In 2016, he completed his rabbinical studies and a master's degree in education at the Conservative movement's Jewish Theological Seminary of America in New York.

==Activities and Views==
In 1999, he founded the theater group StorahTelling, an organization that took on the challenge of giving a new interpretation to Jewish identity through the Torah. The name connects the words "story," "Torah," and "Haggadah." The organization's mission is to take the stories of the Torah and show that they are relevant in the 21st century.

About a decade later, in 2009, Lau-Lavie established an egalitarian and experimental Jewish community in New York under the name Lab/Shul—a combination of lab and synagogue (shul). The home page of the community website reads: "Lab/Shul accepts people of all races, religions, beliefs, gender expressions, sexual orientations, countries of origin, ages, abilities, families and shades—with an open heart."

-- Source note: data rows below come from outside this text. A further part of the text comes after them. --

Lemma link_all n ls : ∀ r, router_wf r → router_node_id r = n → NoDup (link_key <$> ls) →
  ∃ r', foldM link_up r ls = Done r' ∧ router_wf r' ∧ router_node_id r' = n ∧
    (¬ sink n → ∀ k, (k ∉ link_key <$> ls → dest_map (dest r') !! k = dest_map (dest r) !! k) ∧
      ∀ lk, lk ∈ ls → k = link_key lk →
        dest_map (dest r') !! k = if decide (zone n (link_peer lk) ∧ sink (link_peer lk)) then Some (link_metric lk) else dest_map (dest r) !! k).
Proof.
  induction ls as [|lk ls IH]; intros r Hwf Hid Hnd.
  { exists r. split; [done|]. split; [done|]. split; [done|]. intros _ k. split; [done|]. by intros lk ?%elem_of_nil. }
  cbn [fmap list_fmap] in Hnd. apply NoDup_cons in Hnd as [Hk Hnd].
  destruct (link_up_dest n lk r Hwf Hid) as (r1 & Hr1 & Hwf1 & Hid1 & Hd1). destruct (IH r1 Hwf1 Hid1 Hnd) as (r' & Hr' & Hwf' & Hid' & Hd').
  exists r'. cbn [foldM]. rewrite Hr1, bind_Done. split; [done|]. split; [done|]. split; [done|]. intros Hns k.
  specialize (Hd1 Hns). destruct (Hd' Hns k) as [Hsame Hset]. cbn [fmap list_fmap].
  assert (k ≠ link_key lk → dest_map (dest r1) !! k = dest_map (dest r) !! k) as H1.
  { intros Hne. rewrite Hd1. case_decide; [by rewrite lookup_insert_ne|done]. }
  split.
  - intros [Hne Hnk]%not_elem_of_cons. rewrite Hsame by done. by apply H1.
  - intros lk' [->|Hlk']%elem_of_cons Hkey.
    + rewrite Hsame by (by rewrite Hkey). rewrite Hd1, Hkey. case_decide; [by rewrite lookup_insert_eq|done].
    + rewrite (Hset lk' Hlk' Hkey). destruct (decide (zone n (link_peer lk') ∧ sink (link_peer lk'))); [done|]. apply H1. intros Heq. apply Hk. rewrite <- Heq, Hkey. by apply list_elem_of_fmap_2.
Qed.

(** ** Cheapest routes *)

(** All routes of at most [k] hops. *)
Fixpoint routes_upto (k : nat) (n : NodeId) : list (list NodeId * Z) :=
  match k with
  | O => []
  | S k =>
      links n ≫= λ lk,
        if decide (zone n (link_peer lk)) then
          if decide (sink (link_peer lk)) then [([link_peer lk], link_rtt lk)]
          else (λ r, (link_peer lk :: r.1, link_rtt lk + r.2)) <$> routes_upto k (link_peer lk)
        else []
  end.

Lemma routes_upto_spec k : ∀ n ps lat, (ps, lat) ∈ routes_upto k n ↔ route n ps lat ∧ (length ps ≤ k)%nat.
Proof.
  induction k as [|k IH]; intros n ps lat; cbn [routes_upto].
  { split; [by intros ?%elem_of_nil|]. intros [Hr Hlen]. destruct (route_length _ _ _ Hr). destruct ps; [done|]. cbn in Hlen. lia. }
  rewrite list_elem_of_bind. split.
  - intros (lk & Hin & Hlk). destruct (decide (zone _ _)) as [Hz|]; [|by apply elem_of_nil in Hin]. destruct (decide (sink _)) as [Hs|Hs].
    + apply list_elem_of_singleton in Hin as [= -> ->]. split; [by constructor|cbn; lia].
    + apply list_elem_of_fmap in Hin as ([ps' lat'] & [= -> ->] & Hin). apply IH in Hin as [Hr Hlen]. split; [by constructor|cbn; lia].
  - intros [Hr Hlen]. destruct Hr as [n lk Hlk Hz Hs|n lk ps lat Hlk Hz Hs Hr]; exists lk; (split; [|done]); rewrite decide_True by done.
    + rewrite decide_True by done. by apply list_elem_of_singleton.
    + rewrite decide_False by done. apply list_elem_of_fmap. exists (ps, lat). split; [done|]. apply IH. split; [done|]. cbn in Hlen. lia.
Qed.

Definition cheapest (n : NodeId) (ps : list NodeId) (lat : Z) : Prop :=
  route n ps lat ∧ ∀ ps' lat', route n ps' lat' → cost ps lat ≤ cost ps' lat'.

Lemma cheapest_exists n ps lat : n ∈ nodes → ¬ sink n → route n ps lat → ∃ ps' lat', cheapest n ps' lat' ∧ (length ps' ≤ size nodes)%nat.
Proof.
  intros Hn Hns Hr.
  assert (∀ ps lat, route n ps lat → ∃ r, r ∈ routes_upto (size nodes) n ∧ cost r.1 r.2 ≤ cost ps lat) as Hshort.
  { intros ps' lat' Hr'. destruct (route_simple _ _ _ Hn Hns Hr') as (ps2 & lat2 & Hr2 & Hc & Hnd). exists (ps2, lat2). split; [|done].
    apply routes_upto_spec. split; [done|]. apply NoDup_cons in Hnd as [_ Hnd]. apply nodes_length; [done|]. intros p Hp. by apply (route_nodes _ _ _ Hn Hr2). }
  destruct (Hshort _ _ Hr) as (r & Hin & _).
  destruct (list_argmin (λ r, cost r.1 r.2) (routes_upto (size nodes) n)) as ([ps' lat'] & Hmin & Hle); [intros Hnil; rewrite Hnil in Hin; by apply elem_of_nil in Hin|].
  apply routes_upto_spec in Hmin as [Hr' Hlen]. exists ps', lat'. split; [|done]. split; [done|]. intros ps2 lat2 Hr2.
  destruct (Hshort _ _ Hr2) as (r2 & Hin2 & Hc2). specialize (Hle r2 Hin2). cbn in Hle. lia.
Qed.

Lemma cost_step lk ps lat : cost (link_peer lk :: ps) (link_rtt lk + lat) = cost ps lat + link_rtt lk + HOP_PLUS_RTT.
Proof. unfold cost, HOP_PLUS_RTT. cbn [length]. lia. Qed.

(** The rest of a cheapest route is one. *)
Lemma cheapest_rest n lk ps lat : lk ∈ links n → zone n (link_peer lk) → ¬ sink (link_peer lk) → route (link_peer lk) ps lat →
  cheapest n (link_peer lk :: ps) (link_rtt lk + lat) → cheapest (link_peer lk) ps lat.
Proof.
  intros Hlk Hz Hs Hr [_ Hmin]. split; [done|]. intros ps' lat' Hr'. specialize (Hmin _ _ (route_step n lk ps' lat' Hlk Hz Hs Hr')).
  rewrite !cost_step in Hmin. lia.
Qed.

Definition near (h : nat) (n : NodeId) : Prop := ∃ ps lat, cheapest n ps lat ∧ (length ps ≤ h)%nat.

Lemma near_mono h h' n : (h ≤ h')%nat → near h n → near h' n.
Proof. intros Hle (ps & lat & Hc & Hlen). exists ps, lat. split; [done|]. lia. Qed.

Lemma near_zero n : ¬ near 0 n.
Proof. intros (ps & lat & [Hr _] & Hlen). destruct (route_length _ _ _ Hr). destruct ps; [done|]. cbn in Hlen. lia. Qed.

===Resident Alien Status===
In 2017, Lau-Lavie published a position paper called "JOY", which is based on a proposal to reinterpreting "resident alien" (ger toshav) status for marriages of Jews with members of other religions, who do not convert but choose to adopt Jewish elements in their relationship. Lau-Lavie explains the need his proposed changes in the context of maintaining Judaism: "A couple comes to me—the woman is Jewish and the man isn't. They want to get married but he doesn't want to convert. They want to be part of our community, to raise their children as Jews. If I tell them 'no,' we've lost them and their children, and that's it."

===Conversion Therapy===
In an interview with Glatz in July 2019, he went against the words of the Minister of Education, Rafi Peretz, regarding conversion therapies. Lau-Lavie said "there are people whose conversion therapies are their choice, but as the Minister of Education in Israel of 2019, this is an opinion that does not reflect who we are as a people, as a public and as a Jew."

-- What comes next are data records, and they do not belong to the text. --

(* ===== verification/KeyOwner.v ===== *)
(** * Every key has one owner

    Messages for a key are handed from node to node by [closest_node]
    ([core/router.rs]). In a network whose routes have converged they all end
    at the same node, wherever they start: the one whose id is closest to the
    key. This is what the relays of a dht map and of a channel rely on. *)

From S2P Require Import Prelude NodeId ConnId Metric Paths Dest Table Registry Router RouterSync RouterConverge.

(** ** Distances *)

Lemma lxor_u8 a b : u8 a → u8 b → u8 (Z.lxor a b).
Proof.
  intros Ha Hb. rewrite <- (wrap_small 8 a), <- (wrap_small 8 b) by done. fold (byte_at a 0) (byte_at b 0).
  pose proof (byte_at_lxor a b 0 ltac:(lia)) as Hx. unfold byte_at in Hx |- *. cbn [Z.mul] in *. rewrite !Z.shiftr_0_r in *. rewrite <- Hx. apply wrap_range. lia.
Qed.

(** Of two nodes that agree above a layer, the one that is closer in the layer
    is closer. *)
Lemma closer_in_layer a b key l :
  u32 a → u32 b → u32 key → is_layer l → zone l a b →
  Z.lxor (byte_at a l) (byte_at key l) < Z.lxor (byte_at b l) (byte_at key l) → distance a key < distance b key.
Proof.
  intros Ha Hb Hk Hl Hz Hlt. pose proof (distance_u32 a key Ha Hk) as Hda. pose proof (distance_u32 b key Hb Hk) as Hdb. unfold distance in *.
  rewrite (id_bytes _ Hda), (id_bytes _ Hdb), !byte_at_lxor by lia. unfold zone in Hz. destruct (eq_util_layer_spec a b _ eq_refl) as [Heq _].
  assert (∀ j, u8 (Z.lxor (byte_at a j) (byte_at key j)) ∧ u8 (Z.lxor (byte_at b j) (byte_at key j))) as Hu by (intros j; split; apply lxor_u8; apply byte_at_u8).
  assert (∀ j, l < j ≤ 3 → byte_at a j = byte_at b j) as Hj by (intros j ?; apply Heq; lia).
  pose proof (Hu 0). pose proof (Hu 1). pose proof (Hu 2). pose proof (Hu 3). unfold u8 in *. change (2 ^ 8) with 256 in *. change (2 ^ 16) with 65536. change (2 ^ 24) with 16777216.
  apply is_layer_cases in Hl. destruct Hl as [->|[->|[->| ->]]]; rewrite ?(Hj 1), ?(Hj 2), ?(Hj 3) in * by lia; lia.
Qed.

Lemma lxor_inj a b k : Z.lxor a k = Z.lxor b k → a = b.
Proof. intros Heq. rewrite <- (Z.lxor_0_r a), <- (Z.lxor_0_r b), <- (Z.lxor_nilpotent k), <- !Z.lxor_assoc. by rewrite Heq. Qed.

Lemma route_sink links l i n ps lat : route links l i n ps lat → ∃ m, m ∈ ps ∧ sink l i m.
Proof.
  induction 1 as [n lk Hlk Hz Hs|n lk ps lat Hlk Hz Hs Hr (m & Hm & Hsm)]; [exists (link_peer lk); split; [left|done]|]. exists m. split; [by right|done].
Qed.

(** ** The owner of a key *)

Section owner.
Context (nodes : gset NodeId) (links : NodeId → list Link) (max_rtt : Z) (k : nat) (s0 s : Net).
Context (Htopo : topology nodes links max_rtt) (Hstart : net_start nodes links s0) (Hperiods : periods nodes links s0 k s) (Hk : (2 * size nodes ≤ k)%nat).
Context (key owner : NodeId) (Hkey : u32 key) (Howner : owner ∈ nodes) (Hclosest : ∀ m, m ∈ nodes → distance owner key ≤ distance m key).
Context (Hconn : zones_lead_to nodes links owner).

(** An index a node has a path to is that of a node of the zone. *)
Lemma known_index n r l i : net_routers s !! n = Some r → is_layer l → u8 i → i ≠ byte_at n l →
  dest_next (table_dest (table_at r l) i) [] ≠ Done None → ∃ m, m ∈ nodes ∧ zone l n m ∧ byte_at m l = i.
Proof.
  intros Hr Hl Hi Hne Hd. assert (¬ sink l i n) as Hns by (unfold sink; congruence).
  pose proof (best_path nodes links max_rtt k s0 s Htopo Hstart Hperiods Hk l i n r Hl Hi Hr Hns) as Hbest. unfold dest in Hbest.
  destruct (dest_paths (table_dest (table_at r l) i)) as [|best rest] eqn:Hps; [destruct Hd; unfold dest_next; by rewrite Hps|].
  destruct Hbest as (Hroute & _). destruct (route_sink _ _ _ _ _ _ Hroute) as (m & Hm & Hs).
  destruct (converged_knows nodes links max_rtt k s0 s Htopo Hstart Hperiods Hk l i n r Hl Hi Hr) as [Hn _].
  destruct (route_nodes nodes links max_rtt Htopo l i _ _ _ Hn Hroute) as [Hin _]. destruct (Hin m Hm) as [Hmn Hz]. by exists m.
Qed.

(** Nobody in the zone of the owner is closer in a layer. *)
Lemma owner_closest l m : is_layer l → m ∈ nodes → zone l owner m →
  Z.lxor (byte_at owner l) (byte_at key l) ≤ Z.lxor (byte_at m l) (byte_at key l).
Proof.
  intros Hl Hm Hz. destruct (Z.le_gt_cases (Z.lxor (byte_at owner l) (byte_at key l)) (Z.lxor (byte_at m l) (byte_at key l))) as [|Hlt]; [done|].
  exfalso. pose proof (Hclosest m Hm). pose proof (closer_in_layer m owner key l (topo_id _ _ _ Htopo m Hm) (topo_id _ _ _ Htopo _ Howner) Hkey Hl (zone_sym _ _ _ Hz) Hlt). lia.
Qed.

Lemma node_router n : n ∈ nodes → ∃ r, net_routers s !! n = Some r ∧ router_wf r ∧ router_node_id r = n.
Proof.
  intros Hn. pose proof (converged_inv nodes links max_rtt k s0 s Htopo Hstart Hperiods Hk 0 0 ltac:(done) ltac:(done)) as Hinv.
  rewrite <- (ni_dom _ _ _ _ _ _ _ _ Hinv) in Hn. apply elem_of_dom in Hn as [r Hr]. exists r. split; [done|].
  by destruct (ni_routers _ _ _ _ _ _ _ _ Hinv n r Hr) as (? & ? & _).
Qed.

(** A message for the key stays with the owner. *)
Lemma owner_keeps r : net_routers s !! owner = Some r → closest_node r key [] = Done None.
Proof.
  intros Hr. destruct (node_router owner Howner) as (r' & Hr' & Hwf & Hid). rewrite Hr in Hr'. injection Hr' as <-.
  destruct (closest_node_layers r key [] Hwf) as (res & Hres & Hans). rewrite Hres. destruct res as [[[[c n] l] i]|]; [|done]. exfalso.
  destruct Hans as (Hl & Hi & Hd & Hlt & _). rewrite Hid in Hlt.
  destruct (known_index owner r l i Hr Hl Hi ltac:(intros ->; lia)) as (m & Hm & Hz & Hb); [by rewrite Hd|].
  pose proof (owner_closest l m Hl Hm Hz). rewrite Hb in *. lia.
Qed.

(** Every other node hands it on as a message to the owner. *)
Lemma closest_is_next n r : n ∈ nodes → n ≠ owner → net_routers s !! n = Some r →
  ∃ c p l i, closest_node r key [] = Done (Some (c, p, l, i)) ∧ router_next r owner [] = Done (Some (c, p)).
Proof.
  intros Hn Hne Hr. destruct (node_router n Hn) as (r' & Hr' & Hwf & Hid). rewrite Hr in Hr'. injection Hr' as <-.
  pose proof (eq_util_layer_range n owner) as Hrange.
  assert (eq_util_layer n owner ≠ 0) as Hnz by (rewrite (eq_util_layer_zero n owner (topo_id _ _ _ Htopo n Hn) (topo_id _ _ _ Htopo _ Howner)); done).
  set (l := eq_util_layer n owner - 1) in *. assert (is_layer l) as Hl by (unfold is_layer, l; lia).
  assert (zone l n owner) as Hz by (unfold zone, l; lia). destruct (eq_util_layer_spec n owner _ eq_refl) as [_ Hdiff]. specialize (Hdiff ltac:(lia)). fold l in Hdiff.
  assert (dest_next (table_dest (table_at r l) (byte_at owner l)) [] = router_next r owner []) as Hnext.
  { unfold router_next. rewrite Hid. rewrite (proj2 (Z.eqb_neq _ _)) by done. destruct (rt_table _ Hwf _ Hl) as (_ & Hlay & _).
    rewrite (list_lookup_lookup_total_lt (tables r)) by (rewrite (rt_length _ Hwf); lia). fold l. fold (table_at r l). unfold table_next. rewrite Hlay, layer_Done, bind_Done by (unfold is_layer in Hl; lia). done. }
  assert (∃ c p, dest_next (table_dest (table_at r l) (byte_at owner l)) [] = Done (Some (c, p))) as (c0 & p0 & Hd0).
  { destruct (Hconn n Hn Hne) as (ps & lat & Hroute). fold l in Hroute. destruct (rt_table _ Hwf _ Hl) as (Ht & _).
    destruct (best_hop nodes links max_rtt k s0 s Htopo Hstart Hperiods Hk l owner n ps lat Hl Hn ltac:(unfold l; lia) Hroute) as (r2 & conn & lk & Hr2 & Hx & _).
    rewrite Hr in Hr2. injection Hr2 as <-. rewrite Hnext, Hx. by eexists _, _. }
  assert (Z.lxor (byte_at owner l) (byte_at key l) < Z.lxor (byte_at n l) (byte_at key l)) as Hcloser.
  { pose proof (owner_closest l n Hl Hn (zone_sym _ _ _ Hz)). assert (Z.lxor (byte_at owner l) (byte_at key l) ≠ Z.lxor (byte_at n l) (byte_at key l)); [|lia].
    intros Heq%lxor_inj. congruence. }
  assert (¬ stays r key [] l) as Hgo.
  { intros Hst. specialize (Hst _ (byte_at_u8 owner l)). rewrite Hid, Hd0 in Hst. specialize (Hst ltac:(done)). lia. }
  assert (∀ l' i, is_layer l' → u8 i → l ≤ l' → i ≠ byte_at n l' → dest_next (table_dest (table_at r l') i) [] ≠ Done None →
    Z.lxor (byte_at owner l') (byte_at key l') ≤ Z.lxor i (byte_at key l')) as Hmin.
  { intros l' i Hl' Hi Hle Hni Hd. destruct (known_index n r l' i Hr Hl' Hi Hni Hd) as (m & Hm & Hzm & <-). apply owner_closest; [done..|].
    eapply zone_trans; [|exact Hzm]. apply zone_sym. unfold zone in *. lia. }
  destruct (closest_node_layers r key [] Hwf) as (res & Hres & Hans). rewrite Hres. destruct res as [[[[c p] l'] i]|]; [|by destruct Hgo; apply Hans].
  destruct Hans as (Hl' & Hi & Hd & Hlt & Hbest & Habove). rewrite Hid in Hlt.
  assert (l ≤ l') as Hle by (destruct (Z.le_gt_cases l l'); [done|]; exfalso; apply Hgo, Habove; [done|lia]).
  pose proof (Hmin l' i Hl' Hi Hle ltac:(intros ->; lia) ltac:(by rewrite Hd)) as Hge.
  assert (l' = l) as ->.
  { destruct (Z.eq_dec l' l); [done|]. exfalso. destruct (eq_util_layer_spec n owner _ eq_refl) as [Heq _]. rewrite (Heq l') in Hlt by (unfold is_layer in Hl'; lia). lia. }
  assert (i = byte_at owner l) as ->.
  { apply (lxor_inj _ _ (byte_at key l)). specialize (Hbest _ (byte_at_u8 owner l)). rewrite Hd0 in Hbest. specialize (Hbest ltac:(done)). lia. }
  exists c, p, l, (byte_at owner l). split; [done|]. by rewrite <- Hnext.
Qed.

(** The way of a message for the key. *)
Inductive key_route : NodeId → list NodeId → Prop :=
| key_kept n r : net_routers s !! n = Some r → closest_node r key [] = Done None → key_route n []
| key_passed n r c p l i ps :
    net_routers s !! n = Some r → closest_node r key [] = Done (Some (c, p, l, i)) → key_route p ps → key_route n (p :: ps).

Lemma delivered_key n ps : n ∈ nodes → delivered links s owner n ps → key_route n ps ∧ (last ps = Some owner ∨ n = owner ∧ ps = []).
Proof.
  intros Hn Hd. induction Hd as [|n r conn lk ps Hr Hnext Hlk Hkey' Hd IH].
  - destruct (node_router owner Howner) as (r & Hr & _). split; [|by right]. eapply key_kept; [exact Hr|]. by apply owner_keeps.
  - assert (n ≠ owner) as Hne.
    { intros ->. unfold router_next in Hnext. destruct (node_router owner Howner) as (r' & Hr' & _ & Hid). rewrite Hr in Hr'. injection Hr' as <-.
      rewrite Hid in Hnext. rewrite (proj2 (eq_util_layer_zero owner owner (topo_id _ _ _ Htopo _ Howner) (topo_id _ _ _ Htopo _ Howner)) eq_refl) in Hnext. done. }
    destruct (topo_peer _ _ _ Htopo n lk Hn Hlk) as [Hp _]. destruct (IH Hp) as [Hk' Hlast].
    destruct (closest_is_next n r Hn Hne Hr) as (c & p & l & i & Hc & Hnext'). rewrite Hnext in Hnext'. injection Hnext' as <- <-. split.
    + by eapply key_passed.
    + left. destruct Hlast as [Hlast|[<- ->]]; [|done]. by destruct ps.
Qed.
End owner.

(** C3. Every key has one owner: the node whose id is closest to it, of which
    there is exactly one. In a network with fixed links, after twice as many
    periods as there are nodes, a message for the key that is handed on as
    [closest_node] says ends at the owner, from whatever node it starts, if the
    id zones lead to the owner: every other node has a route, inside the part of
    the network that shares its leading id bytes with the owner, to a node that
    shares one byte more. *)
Theorem keys_have_one_owner (nodes : gset NodeId) (links : NodeId → list Link) (max_rtt : Z) (k : nat) (s0 s : Net) (key : NodeId) :
  topology nodes links max_rtt → net_start nodes links s0 → periods nodes links s0 k s → (2 * size nodes ≤ k)%nat →
  u32 key → nodes ≠ ∅ →
  ∃ owner, owner ∈ nodes ∧ (∀ m, m ∈ nodes → m ≠ owner → distance owner key < distance m key) ∧
    (zones_lead_to nodes links owner → ∀ n, n ∈ nodes → ∃ ps, key_route s key n ps ∧ last (n :: ps) = Some owner).
Proof.
  intros Htopo Hstart Hp Hk Hkey Hne. destruct (list_argmin (λ m, distance m key) (elements nodes)) as (owner & Ho & Hmin).
  { intros He. apply Hne. by apply elements_empty_inv in He; apply leibniz_equiv. }
  apply elem_of_elements in Ho. assert (∀ m, m ∈ nodes → distance owner key ≤ distance m key) as Hclosest by (intros m Hm; apply Hmin; by apply elem_of_elements).
  exists owner. split; [done|]. split.
  - intros m Hm Hmo. specialize (Hclosest m Hm). assert (distance owner key ≠ distance m key); [|lia]. unfold distance. intros Heq%lxor_inj. congruence.
  - intros Hconn n Hn. destruct (delivery nodes links max_rtt k s0 s Htopo Hstart Hp Hk owner Ho Hconn _ n Hn eq_refl) as [ps Hd].
    destruct (delivered_key nodes links max_rtt k s0 s Htopo Hstart Hp Hk key owner Hkey Ho Hclosest Hconn n ps Hn Hd) as [Hkr Hlast].
    exists ps. split; [done|]. destruct Hlast as [Hlast|[-> ->]]; [|done]. destruct ps; [done|]. done.
Qed.

Lemma demo_all_connected d : d ∈ demo_nodes → zones_lead_to demo_nodes demo_links d.
Proof.
  assert (∀ l i n r, head (routes_upto demo_links l i 4 n) = Some r → ∃ ps lat, route demo_links l i n ps lat) as Hroute.
  { intros l i n [ps lat] Hh. exists ps, lat. apply (routes_upto_spec demo_links l i 4). destruct (routes_upto demo_links l i 4 n); [done|]. injection Hh as ->. left. }
  intros Hd n Hn Hne. destruct (demo_node_cases d Hd) as [->|[->|[->| ->]]]; destruct (demo_node_cases n Hn) as [->|[->|[->| ->]]]; try done;
    (eapply Hroute; vm_compute; reflexivity).
Qed.

Lemma keys_have_one_owner_witness :
  ∃ owner, (∀ m, m ∈ demo_nodes → m ≠ owner → distance owner 256 < distance m 256) ∧
    ∃ ps, key_route (demo_net 8) 256 1 ps ∧ last (1 :: ps) = Some owner.
Proof.
  destruct (keys_have_one_owner demo_nodes demo_links 90 8 (start_net demo_nodes demo_links) (demo_net 8) 256 demo_topology
    (start_net_start _ _ _ demo_topology) (run_periods_periods _ _ _ demo_topology 8) ltac:(by vm_compute) ltac:(done) ltac:(by vm_compute))
    as (owner & Ho & Hmin & Hall). exists owner. split; [exact Hmin|]. exact (Hall (demo_all_connected owner Ho) 1 ltac:(by vm_compute)).
Defined.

In an opinion piece he published at the time in WDG, his words were even sharper when he said, "When the Minister of Education of the State of Israel preaches the success of conversion therapies—in ignorance, malice and out of a conservative and dark position—he bears responsibility for the blood of my brothers in Israel and in the world who crave self-love and love for others and instead receive a cruel message."

===In Media===
Between the years 1996–2005, Lau-Lavie participated in reality shows produced by Rafik Yedidya, "Across Israel" (1996), "Cosmic Optimism" (1999), which aired on Channel 2; and "The Eleventh Commandment" (2004) which aired on Channel 10.

On June 23, 2021, Lau-Lavie participated in Israel's first television LGBTI Pride program on Israel's Network 13.

Lau-Lavie is the subject of the 2024 documentary film Sabbath Queen. The director Sandi Simcha DuBowski followed Lau-Lavie for about two decades.